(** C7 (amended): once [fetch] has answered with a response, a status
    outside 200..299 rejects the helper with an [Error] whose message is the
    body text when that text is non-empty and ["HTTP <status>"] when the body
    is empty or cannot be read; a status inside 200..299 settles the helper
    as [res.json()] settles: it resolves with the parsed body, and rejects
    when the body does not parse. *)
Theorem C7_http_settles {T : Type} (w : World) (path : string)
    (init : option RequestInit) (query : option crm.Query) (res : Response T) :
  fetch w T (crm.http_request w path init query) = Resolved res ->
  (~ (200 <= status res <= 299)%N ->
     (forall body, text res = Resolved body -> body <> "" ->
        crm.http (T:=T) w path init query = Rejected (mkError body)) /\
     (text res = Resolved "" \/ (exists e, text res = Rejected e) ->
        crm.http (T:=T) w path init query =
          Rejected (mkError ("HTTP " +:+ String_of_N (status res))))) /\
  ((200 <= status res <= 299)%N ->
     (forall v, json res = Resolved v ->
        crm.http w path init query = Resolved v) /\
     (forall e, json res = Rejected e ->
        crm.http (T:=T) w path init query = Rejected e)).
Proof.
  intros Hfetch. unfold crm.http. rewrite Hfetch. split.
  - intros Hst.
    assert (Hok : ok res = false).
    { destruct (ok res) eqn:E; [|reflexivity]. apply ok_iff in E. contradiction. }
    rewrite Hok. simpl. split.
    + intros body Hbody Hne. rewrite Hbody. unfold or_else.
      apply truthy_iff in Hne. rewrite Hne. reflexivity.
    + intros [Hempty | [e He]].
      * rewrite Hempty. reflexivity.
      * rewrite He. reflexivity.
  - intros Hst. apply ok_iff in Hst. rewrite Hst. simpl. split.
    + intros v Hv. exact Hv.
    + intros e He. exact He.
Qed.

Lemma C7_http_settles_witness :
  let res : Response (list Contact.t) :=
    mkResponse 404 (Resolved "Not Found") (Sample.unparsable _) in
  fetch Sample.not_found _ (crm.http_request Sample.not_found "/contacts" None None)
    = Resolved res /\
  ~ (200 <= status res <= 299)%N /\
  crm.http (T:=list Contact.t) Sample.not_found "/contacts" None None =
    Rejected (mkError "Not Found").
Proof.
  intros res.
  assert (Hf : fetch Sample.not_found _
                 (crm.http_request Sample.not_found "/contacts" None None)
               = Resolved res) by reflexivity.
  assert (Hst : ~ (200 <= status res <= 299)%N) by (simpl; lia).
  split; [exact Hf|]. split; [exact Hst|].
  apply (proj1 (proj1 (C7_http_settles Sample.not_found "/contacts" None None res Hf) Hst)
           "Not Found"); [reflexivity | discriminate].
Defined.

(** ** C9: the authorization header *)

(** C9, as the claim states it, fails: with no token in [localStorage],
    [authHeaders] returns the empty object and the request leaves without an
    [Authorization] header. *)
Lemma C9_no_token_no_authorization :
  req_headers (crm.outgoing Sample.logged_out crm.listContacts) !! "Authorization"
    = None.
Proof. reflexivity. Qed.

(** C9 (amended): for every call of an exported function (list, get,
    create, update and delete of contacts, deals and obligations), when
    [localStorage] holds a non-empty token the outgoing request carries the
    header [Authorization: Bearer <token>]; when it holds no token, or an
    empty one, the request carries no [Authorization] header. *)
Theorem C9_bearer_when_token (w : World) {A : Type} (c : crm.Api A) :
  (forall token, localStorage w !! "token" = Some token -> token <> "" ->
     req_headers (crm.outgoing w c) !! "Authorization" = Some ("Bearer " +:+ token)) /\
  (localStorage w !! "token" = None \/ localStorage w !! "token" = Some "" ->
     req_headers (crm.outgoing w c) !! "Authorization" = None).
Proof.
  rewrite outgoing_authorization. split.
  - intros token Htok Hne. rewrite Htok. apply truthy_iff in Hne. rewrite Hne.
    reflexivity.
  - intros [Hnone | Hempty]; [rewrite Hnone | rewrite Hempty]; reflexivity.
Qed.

****************

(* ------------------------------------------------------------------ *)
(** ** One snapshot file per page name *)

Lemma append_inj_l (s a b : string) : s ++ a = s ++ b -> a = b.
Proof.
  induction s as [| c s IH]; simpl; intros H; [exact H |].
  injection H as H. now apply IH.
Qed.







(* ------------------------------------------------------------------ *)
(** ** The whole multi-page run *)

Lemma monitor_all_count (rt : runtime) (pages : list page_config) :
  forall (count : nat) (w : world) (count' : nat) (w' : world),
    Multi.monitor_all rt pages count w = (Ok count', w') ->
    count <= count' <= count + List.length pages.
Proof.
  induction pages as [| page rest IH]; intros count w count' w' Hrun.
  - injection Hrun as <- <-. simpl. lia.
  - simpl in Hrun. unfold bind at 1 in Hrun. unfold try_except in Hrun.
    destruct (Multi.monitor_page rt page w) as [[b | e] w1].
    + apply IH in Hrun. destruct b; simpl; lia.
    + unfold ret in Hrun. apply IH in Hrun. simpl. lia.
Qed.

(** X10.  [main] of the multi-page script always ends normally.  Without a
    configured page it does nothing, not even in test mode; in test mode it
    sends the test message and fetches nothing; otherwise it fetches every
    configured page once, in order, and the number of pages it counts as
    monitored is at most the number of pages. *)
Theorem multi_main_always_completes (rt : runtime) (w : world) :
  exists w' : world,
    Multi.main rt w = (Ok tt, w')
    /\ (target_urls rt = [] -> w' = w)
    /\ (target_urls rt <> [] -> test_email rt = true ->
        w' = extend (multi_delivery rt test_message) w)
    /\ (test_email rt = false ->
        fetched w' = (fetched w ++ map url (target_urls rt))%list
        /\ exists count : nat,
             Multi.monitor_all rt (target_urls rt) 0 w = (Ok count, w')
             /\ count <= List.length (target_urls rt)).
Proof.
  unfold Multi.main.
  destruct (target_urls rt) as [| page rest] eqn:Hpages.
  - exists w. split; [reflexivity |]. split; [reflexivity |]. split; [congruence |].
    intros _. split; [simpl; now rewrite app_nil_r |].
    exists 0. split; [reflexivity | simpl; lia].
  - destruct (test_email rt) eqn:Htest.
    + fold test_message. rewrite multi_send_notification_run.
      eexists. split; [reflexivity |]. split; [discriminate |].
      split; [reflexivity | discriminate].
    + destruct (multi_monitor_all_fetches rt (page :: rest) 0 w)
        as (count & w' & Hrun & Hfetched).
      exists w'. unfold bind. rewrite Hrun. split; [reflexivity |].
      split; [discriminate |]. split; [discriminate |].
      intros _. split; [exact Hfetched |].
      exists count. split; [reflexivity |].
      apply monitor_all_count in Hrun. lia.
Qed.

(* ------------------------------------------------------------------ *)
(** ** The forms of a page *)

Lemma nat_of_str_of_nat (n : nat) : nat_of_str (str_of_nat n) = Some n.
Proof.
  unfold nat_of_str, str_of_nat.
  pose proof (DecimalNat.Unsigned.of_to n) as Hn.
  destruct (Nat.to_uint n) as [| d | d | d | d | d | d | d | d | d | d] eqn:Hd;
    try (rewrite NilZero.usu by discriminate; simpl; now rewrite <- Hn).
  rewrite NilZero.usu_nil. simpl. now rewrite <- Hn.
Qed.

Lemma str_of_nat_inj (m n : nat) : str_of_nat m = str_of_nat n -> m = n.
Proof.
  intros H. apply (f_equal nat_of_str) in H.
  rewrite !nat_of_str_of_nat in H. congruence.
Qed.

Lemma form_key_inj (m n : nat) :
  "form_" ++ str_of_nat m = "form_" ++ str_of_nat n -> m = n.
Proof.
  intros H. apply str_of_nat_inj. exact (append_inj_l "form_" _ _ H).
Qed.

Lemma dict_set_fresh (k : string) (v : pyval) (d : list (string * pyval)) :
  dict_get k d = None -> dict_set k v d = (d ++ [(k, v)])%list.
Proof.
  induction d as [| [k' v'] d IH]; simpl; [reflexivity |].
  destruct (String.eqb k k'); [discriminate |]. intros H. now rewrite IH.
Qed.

****************

**AIM OF THE TASK**:
Could you set down, word for word, only the lines above from the line with "(** C7 (amended): once" to the line with "Hv. exact Hv.", including both?

**OUTPUT BELOW**:
(** C7 (amended): once [fetch] has answered with a response, a status
    outside 200..299 rejects the helper with an [Error] whose message is the
    body text when that text is non-empty and ["HTTP <status>"] when the body
    is empty or cannot be read; a status inside 200..299 settles the helper
    as [res.json()] settles: it resolves with the parsed body, and rejects
    when the body does not parse. *)
Theorem C7_http_settles {T : Type} (w : World) (path : string)
    (init : option RequestInit) (query : option crm.Query) (res : Response T) :
  fetch w T (crm.http_request w path init query) = Resolved res ->
  (~ (200 <= status res <= 299)%N ->
     (forall body, text res = Resolved body -> body <> "" ->
        crm.http (T:=T) w path init query = Rejected (mkError body)) /\
     (text res = Resolved "" \/ (exists e, text res = Rejected e) ->
        crm.http (T:=T) w path init query =
          Rejected (mkError ("HTTP " +:+ String_of_N (status res))))) /\
  ((200 <= status res <= 299)%N ->
     (forall v, json res = Resolved v ->
        crm.http w path init query = Resolved v) /\
     (forall e, json res = Rejected e ->
        crm.http (T:=T) w path init query = Rejected e)).
Proof.
  intros Hfetch. unfold crm.http. rewrite Hfetch. split.
  - intros Hst.
    assert (Hok : ok res = false).
    { destruct (ok res) eqn:E; [|reflexivity]. apply ok_iff in E. contradiction. }
    rewrite Hok. simpl. split.
    + intros body Hbody Hne. rewrite Hbody. unfold or_else.
      apply truthy_iff in Hne. rewrite Hne. reflexivity.
    + intros [Hempty | [e He]].
      * rewrite Hempty. reflexivity.
      * rewrite He. reflexivity.
  - intros Hst. apply ok_iff in Hst. rewrite Hst. simpl. split.
    + intros v Hv. exact Hv.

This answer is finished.